Bug 61818 - OCSP "SSLUseStapling on" completely blocking the server when something is off with the responder
Summary: OCSP "SSLUseStapling on" completely blocking the server when something is off...
Status: NEW
Alias: None
Product: Apache httpd-2
Classification: Unclassified
Component: mod_ssl (show other bugs)
Version: 2.4.29
Hardware: PC Mac OS X 10.1
: P2 normal (vote)
Target Milestone: ---
Assignee: Apache HTTPD Bugs Mailing List
URL:
Keywords:
Depends on:
Blocks:
 
Reported: 2017-11-26 12:57 UTC by Raffaele Sandrini
Modified: 2020-03-02 18:03 UTC (History)
0 users



Attachments
Effect on workers & connections (203.14 KB, image/png)
2020-03-02 17:57 UTC, tomasz.konefal
Details

Note You need to log in before you can comment on or make changes to this bug.
Description Raffaele Sandrini 2017-11-26 12:57:08 UTC
This will be a somewhat fuzzy issue because I don't have much data. Please accept my apologies for that.

Today our production site went offline because it was impossible to connect to it using TLS. The httpd error log just showed this error: 

AH01941: stapling_renew_response: responder error

without any supporting information. There was no indication that some name could not be resolved or some IP not be reached.

The server is using the event MPM and pretty quickly all slots were in status "R" and the server reported:

AH00484: server reached MaxRequestWorkers setting, consider raising the MaxRequestWorkers setting
and
AH03490: scoreboard is full, not at MaxRequestWorkers.Increase ServerLimit.

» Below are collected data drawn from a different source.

(* ===== verification/Multiaddr.v ===== *)
(** * Multiaddresses

    libp2p's [Multiaddr] is a sequence of protocols; the functions of the repository that take them
    apart and build them: src/ant-bootstrap/src/lib.rs (the form of cached addresses),
    src/ant-node/src/networking/mod.rs (global addresses, ip and port), relay_manager.rs (relay
    addresses), driver/event/identify.rs and src/autonomi/src/networking/driver/swarm_events.rs
    (addresses of identified peers). IPv4 addresses are numbers below 2^32. *)

From stdpp Require Import base gmap countable list.
From Stdlib Require Import ZArith Lia.
From S2P Require Import Prelude Text.

(** ** Protocols *)

(** The protocols the code distinguishes, and any other. *)
Inductive Protocol :=
  | Ip4 (ip : Z)
  | Ip6 (ip : Z)
  | Udp (port : Z)
  | Tcp (port : Z)
  | QuicV1
  | Ws (path : bytes)
  | P2p (peer_id : bytes)
  | P2pCircuit
  | OtherProtocol (bytes : bytes).

#[global] Instance Protocol_eq_dec : EqDecision Protocol.
Proof. solve_decision. Defined.

Definition protocol_code (p : Protocol) : Z * Z + Z * bytes :=
  match p with
  | Ip4 ip => inl (0, ip)
  | Ip6 ip => inl (1, ip)
  | Udp port => inl (2, port)
  | Tcp port => inl (3, port)
  | QuicV1 => inl (4, 0)
  | P2pCircuit => inl (5, 0)
  | Ws path => inr (0, path)
  | P2p id => inr (1, id)
  | OtherProtocol b => inr (2, b)
  end.

Definition protocol_of_code (c : Z * Z + Z * bytes) : Protocol :=
  match c with
  | inl (t, n) =>
    if t =? 0 then Ip4 n else if t =? 1 then Ip6 n else if t =? 2 then Udp n else if t =? 3 then Tcp n
    else if t =? 4 then QuicV1 else P2pCircuit
  | inr (t, b) => if t =? 0 then Ws b else if t =? 1 then P2p b else OtherProtocol b
  end.

#[global] Instance Protocol_countable : Countable Protocol.
Proof. apply (inj_countable' protocol_code protocol_of_code). by intros []. Defined.

Definition Multiaddr : Type := list Protocol.

Definition is_ip4 (p : Protocol) : bool := match p with Ip4 _ => true | _ => false end.
Definition is_udp (p : Protocol) : bool := match p with Udp _ => true | _ => false end.
Definition is_tcp (p : Protocol) : bool := match p with Tcp _ => true | _ => false end.
Definition is_quic (p : Protocol) : bool := match p with QuicV1 => true | _ => false end.
Definition is_ws (p : Protocol) : bool := match p with Ws _ => true | _ => false end.
Definition is_p2p (p : Protocol) : bool := match p with P2p _ => true | _ => false end.
Definition is_circuit (p : Protocol) : bool := match p with P2pCircuit => true | _ => false end.

(** [addr.iter().find(..)]. *)
Definition find_protocol (f : Protocol → bool) (addr : Multiaddr) : option Protocol := snd <$> list_find (λ p, f p = true) addr.

(** ** ant-bootstrap/src/lib.rs *)

Definition craft_valid_multiaddr (addr : Multiaddr) (ignore_peer_id : bool) : option Multiaddr :=
  let peer_id := find_protocol is_p2p addr in
  ip ← find_protocol is_ip4 addr;
  output ← match find_protocol is_udp addr with
           | Some udp => Some ([ip; udp] ++ option_list (find_protocol is_quic addr))
           | None =>
             match find_protocol is_tcp addr with
             | Some tcp => Some ([ip; tcp] ++ option_list (find_protocol is_ws addr))
             | None => None
             end
           end;
  match peer_id with
  | Some peer_id => Some (output ++ [peer_id])
  | None => if ignore_peer_id then Some output else None
  end.

Definition multiaddr_get_peer_id (addr : Multiaddr) : option bytes :=
  match find_protocol is_p2p addr with Some (P2p id) => Some id | _ => None end.

(** ** ant-node/src/networking/mod.rs *)

(** The methods of [std::net::Ipv4Addr]. *)
Definition octet (ip i : Z) : Z := Z.land (Z.shiftr ip (8 * (3 - i))) 255.

Definition ip4_is_unspecified (ip : Z) : bool := ip =? 0.
Definition ip4_is_private (ip : Z) : bool :=
  (octet ip 0 =? 10) || ((octet ip 0 =? 172) && (16 <=? octet ip 1) && (octet ip 1 <=? 31)) ||
  ((octet ip 0 =? 192) && (octet ip 1 =? 168)).
Definition ip4_is_loopback (ip : Z) : bool := octet ip 0 =? 127.
Definition ip4_is_link_local (ip : Z) : bool := (octet ip 0 =? 169) && (octet ip 1 =? 254).
Definition ip4_is_documentation (ip : Z) : bool :=
  ((octet ip 0 =? 192) && (octet ip 1 =? 0) && (octet ip 2 =? 2)) ||
  ((octet ip 0 =? 198) && (octet ip 1 =? 51) && (octet ip 2 =? 100)) ||
  ((octet ip 0 =? 203) && (octet ip 1 =? 0) && (octet ip 2 =? 113)).
Definition ip4_is_broadcast (ip : Z) : bool := ip =? 2 ^ 32 - 1.

Definition multiaddr_is_global (addr : Multiaddr) : bool :=
  negb (existsb (λ p, match p with
                      | Ip4 ip => ip4_is_unspecified ip || ip4_is_private ip || ip4_is_loopback ip ||
                                  ip4_is_link_local ip || ip4_is_documentation ip || ip4_is_broadcast ip
                      | _ => false
                      end) addr).

(** [multiaddr_get_ip]; the version and the number. *)
Definition multiaddr_get_ip (addr : Multiaddr) : option (Z * Z) :=
  match find_protocol (λ p, match p with Ip4 _ | Ip6 _ => true | _ => false end) addr with
  | Some (Ip4 ip) => Some (4, ip)
  | Some (Ip6 ip) => Some (6, ip)
  | _ => None
  end.

Definition multiaddr_get_port (addr : Multiaddr) : option Z :=
  match find_protocol is_udp addr with Some (Udp port) => Some port | _ => None end.

(** ** relay_manager.rs *)

Definition multiaddr_is_relayed (addr : Multiaddr) : bool := existsb is_circuit addr.

Definition is_a_relayed_peer (addrs : list Multiaddr) : bool := existsb multiaddr_is_relayed addrs.

Definition craft_relay_address (addr : Multiaddr) (peer_id : option bytes) : option Multiaddr :=
  ip ← find_protocol is_ip4 addr;
  port ← find_protocol is_udp addr;
  peer_id ← match peer_id with Some peer_id => Some (P2p peer_id) | None => find_protocol is_p2p addr end;
  Some [ip; port; QuicV1; peer_id; P2pCircuit].

(** ** identify.rs, and the same function of the client *)

Definition craft_valid_multiaddr_without_p2p (addr : Multiaddr) : option Multiaddr :=
  ip ← find_protocol is_ip4 addr;
  port ← multiaddr_get_port addr;
  Some [ip; Udp port; QuicV1].

Fixpoint strip_relayed (before_relay_protocol : bool) (addr : Multiaddr) : Multiaddr :=
  match addr with
  | [] => []
  | p :: rest =>
    let before := if is_circuit p then false else before_relay_protocol in
    if is_p2p p && negb before then strip_relayed before rest else p :: strip_relayed before rest
  end.

Definition multiaddr_strip_p2p (addr : Multiaddr) : Multiaddr :=
  if multiaddr_is_relayed addr then strip_relayed true addr else filter (λ p, is_p2p p = false) addr.

(** ** Facts *)

Lemma find_protocol_Some f addr p : find_protocol f addr = Some p → p ∈ addr ∧ f p = true.
Proof.
  unfold find_protocol. intros ([i x] & Hf & Hx)%fmap_Some. apply list_find_Some in Hf as (Hi & Hfx & _). subst.
  split; [by eapply list_elem_of_lookup_2|done].
Qed.

Lemma find_protocol_cons f p addr : find_protocol f (p :: addr) = if f p then Some p else find_protocol f addr.
Proof.
  unfold find_protocol. simpl. destruct (f p) eqn:E; simpl; [done|]. by destruct (list_find _ addr) as [[]|].
Qed.

Lemma find_protocol_ip4 addr p : find_protocol is_ip4 addr = Some p → ∃ ip, p = Ip4 ip.
Proof. intros [_ Hf]%find_protocol_Some. destruct p; simplify_eq/=; eauto. Qed.

Lemma find_protocol_udp addr p : find_protocol is_udp addr = Some p → ∃ port, p = Udp port.
Proof. intros [_ Hf]%find_protocol_Some. destruct p; simplify_eq/=; eauto. Qed.

Lemma find_protocol_tcp addr p : find_protocol is_tcp addr = Some p → ∃ port, p = Tcp port.
Proof. intros [_ Hf]%find_protocol_Some. destruct p; simplify_eq/=; eauto. Qed.

Lemma find_protocol_quic addr p : find_protocol is_quic addr = Some p → p = QuicV1.
Proof. intros [_ Hf]%find_protocol_Some. by destruct p; simplify_eq/=. Qed.

Lemma find_protocol_ws addr p : find_protocol is_ws addr = Some p → ∃ path, p = Ws path.
Proof. intros [_ Hf]%find_protocol_Some. destruct p; simplify_eq/=; eauto. Qed.

Lemma find_protocol_p2p addr p : find_protocol is_p2p addr = Some p → ∃ id, p = P2p id.
Proof. intros [_ Hf]%find_protocol_Some. destruct p; simplify_eq/=; eauto. Qed.

(** The forms a crafted address has. *)
Inductive crafted : Multiaddr → Prop :=
  | crafted_intro ip transport tail peer :
      (∃ port, transport = Udp port ∧ (tail = [] ∨ tail = [QuicV1])) ∨
      (∃ port, transport = Tcp port ∧ (tail = [] ∨ ∃ path, tail = [Ws path])) →
      crafted ([Ip4 ip; transport] ++ tail ++ match peer with Some id => [P2p id] | None => [] end).

Lemma craft_valid_form addr ignore out :
  craft_valid_multiaddr addr ignore = Some out → crafted out ∧ multiaddr_get_peer_id out = multiaddr_get_peer_id addr ∧
    (ignore = false → is_Some (multiaddr_get_peer_id out)).
Proof.
  unfold craft_valid_multiaddr. intros (ip & Hip & (output & Hout & Hpeer)%bind_Some)%bind_Some.
  apply find_protocol_ip4 in Hip as [ip4 ->].
  assert (∃ transport tail, output = [Ip4 ip4; transport] ++ tail ∧
    ((∃ port, transport = Udp port ∧ (tail = [] ∨ tail = [QuicV1])) ∨
     (∃ port, transport = Tcp port ∧ (tail = [] ∨ ∃ path, tail = [Ws path])))) as (transport & tail & -> & Hform).
  { destruct (find_protocol is_udp addr) as [udp|] eqn:Hu.
    - apply find_protocol_udp in Hu as [port ->]. destruct (find_protocol is_quic addr) eqn:Hq; simplify_eq/=.
      + apply find_protocol_quic in Hq as ->. eexists _, [_]. eauto 10.
      + eexists _, []. eauto 10.
    - destruct (find_protocol is_tcp addr) as [tcp|] eqn:Ht; [|done].
      apply find_protocol_tcp in Ht as [port ->]. destruct (find_protocol is_ws addr) eqn:Hw; simplify_eq/=.
      + apply find_protocol_ws in Hw as [path ->]. eexists _, [_]. eauto 10.
      + eexists _, []. eauto 10. }
  unfold multiaddr_get_peer_id. destruct (find_protocol is_p2p addr) as [p|] eqn:Hp.
  - apply find_protocol_p2p in Hp as [id ->]. injection Hpeer as <-.
    split; [exact (crafted_intro ip4 transport tail (Some id) Hform)|]. naive_solver.
  - destruct ignore; [|done]. injection Hpeer as <-.
    split; [rewrite <- (app_nil_r tail); exact (crafted_intro ip4 transport tail None Hform)|]. naive_solver.
Qed.

(** Crafting keeps a crafted address, up to a peer id that is required and missing. *)
Lemma craft_valid_crafted addr ignore :
  crafted addr → (ignore = false → is_Some (multiaddr_get_peer_id addr)) → craft_valid_multiaddr addr ignore = Some addr.
Proof.
  intros [ip transport tail peer Hform] Hpeer.
  destruct peer as [id|]; [|destruct ignore; [|exfalso; destruct (Hpeer eq_refl)]];
    destruct Hform as [(port & -> & [->| ->])|(port & -> & [->|[path ->]])]; done.
Qed.

(** The address the bootstrap cache keeps of a peer. Crafting is idempotent, whatever address a
    peer gives: a crafted address is an IPv4 address, a UDP or TCP port with at most its QUIC or
    websocket transport, and the first peer id of the address, and crafting it again, as happens when
    it is read back, changes nothing. *)
Theorem craft_valid_idempotent addr ignore out :
  craft_valid_multiaddr addr ignore = Some out →
  crafted out ∧ multiaddr_get_peer_id out = multiaddr_get_peer_id addr ∧ craft_valid_multiaddr out ignore = Some out.
Proof.
  intros (Hcrafted & Hid & Hsome)%craft_valid_form. split_and!; [done..|]. by apply craft_valid_crafted.
Qed.

Lemma craft_valid_idempotent_witness :
  let addr := [Ip6 1; Udp 80; P2p [1]; Ip4 5; Tcp 7; P2p [2]] in
  crafted [Ip4 5; Udp 80; P2p [1]] ∧ multiaddr_get_peer_id [Ip4 5; Udp 80; P2p [1]] = multiaddr_get_peer_id addr ∧
  craft_valid_multiaddr [Ip4 5; Udp 80; P2p [1]] false = Some [Ip4 5; Udp 80; P2p [1]].
Proof. apply (craft_valid_idempotent [Ip6 1; Udp 80; P2p [1]; Ip4 5; Tcp 7; P2p [2]] false). reflexivity. Defined.

(** ** Relay addresses *)

Lemma craft_relay_form addr peer_id out :
  craft_relay_address addr peer_id = Some out →
  ∃ ip port relay, out = [Ip4 ip; Udp port; QuicV1; P2p relay; P2pCircuit] ∧
    (match peer_id with Some id => relay = id | None => multiaddr_get_peer_id addr = Some relay end).
Proof.
  unfold craft_relay_address. intros (ip & Hip & (port & Hport & (p & Hp & [= <-])%bind_Some)%bind_Some)%bind_Some.
  apply find_protocol_ip4 in Hip as [ip4 ->]. apply find_protocol_udp in Hport as [udp ->].
  destruct peer_id as [id|]; simplify_eq.
  - eauto 10.
  - unfold multiaddr_get_peer_id. rewrite Hp. apply find_protocol_p2p in Hp as [id ->]. eauto 10.
Qed.

(** The addresses of a relayed peer survive the routing table. The address crafted for a peer
    behind a relay is what is left of it once the peer's own id, which libp2p appends, is stripped
    again, so that an unchanged identify of a relayed peer neither adds nor removes addresses. *)
Theorem relay_address_strip_roundtrip addr peer_id out id :
  craft_relay_address addr peer_id = Some out →
  multiaddr_strip_p2p (out ++ [P2p id]) = out ∧ multiaddr_strip_p2p out = out ∧ multiaddr_is_relayed out = true.
Proof. intros (ip & port & relay & -> & _)%craft_relay_form. done. Qed.

Lemma relay_address_strip_roundtrip_witness :
  multiaddr_strip_p2p ([Ip4 5; Udp 80; QuicV1; P2p [1]; P2pCircuit] ++ [P2p [9]]) = [Ip4 5; Udp 80; QuicV1; P2p [1]; P2pCircuit] ∧
  multiaddr_strip_p2p [Ip4 5; Udp 80; QuicV1; P2p [1]; P2pCircuit] = [Ip4 5; Udp 80; QuicV1; P2p [1]; P2pCircuit] ∧
  multiaddr_is_relayed [Ip4 5; Udp 80; QuicV1; P2p [1]; P2pCircuit] = true.
Proof. apply (relay_address_strip_roundtrip [Ip4 5; Udp 80; P2p [1]; P2p [2]] None). reflexivity. Defined.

Hence, the site was offline.

Our stapling configuration:

SSLUseStapling on
SSLStaplingResponderTimeout 5
SSLStaplingReturnResponderErrors off
SSLStaplingCache shmcb:/var/run/ocsp(128000)

I am not an export but from this configuration and the supporting documentation I conclude that this situation should never have happened. Even with the OCSP server not being available it should have just continued without "stapling" the response.

Hence, this bug report.

Note 1: The certificate in question is issued by GoDaddy EV CA and I could personally not confirm any issue with their OCSP service.

Note 2: At the same time vhosts using Let's Encrypt certificates still worked with stapling enabled leading to the conclusion that there was something up with GoDaddy. However as stated above, the error log did not indicate anything.
Comment 1 Christophe JAILLET 2017-11-26 15:20:51 UTC
This is odd.
All paths that lead to this error (AH01941) seem to have some additional information logged at APLOG_ERR level.
Comment 2 Raffaele Sandrini 2017-11-26 16:50:53 UTC
I just rescanned the log files, vhost specific and server log file, and I could not find any other related messages than the ones mentioned above (AH01941, AH00484 and AH03490).

Also to add, I restarted Apache several times and consistently got into that state until I eventually disabled OCSP stapling (setting "SSLUseStapling off").
Comment 3 tomasz.konefal 2020-03-02 17:57:01 UTC
Created attachment 37055 [details]
Effect on workers & connections
Comment 4 tomasz.konefal 2020-03-02 18:03:48 UTC
One of our hosted sites has a certificate with crl.usertrust.com (151.139.128.14) as a CRL Distribution point and ocsp.usertrust.com (151.139.128.14) for OCSP in the Authority Information Access field.

We are able to reproduce symptoms like this when the above IP is blocked outbound from the web server.

Please see the above attached image indicating what happens to the worker threads and connection count when the block is enabled (~09h42) and later disabled (~09h52).

Unfortunately, there are no meaningful logs to go along with this.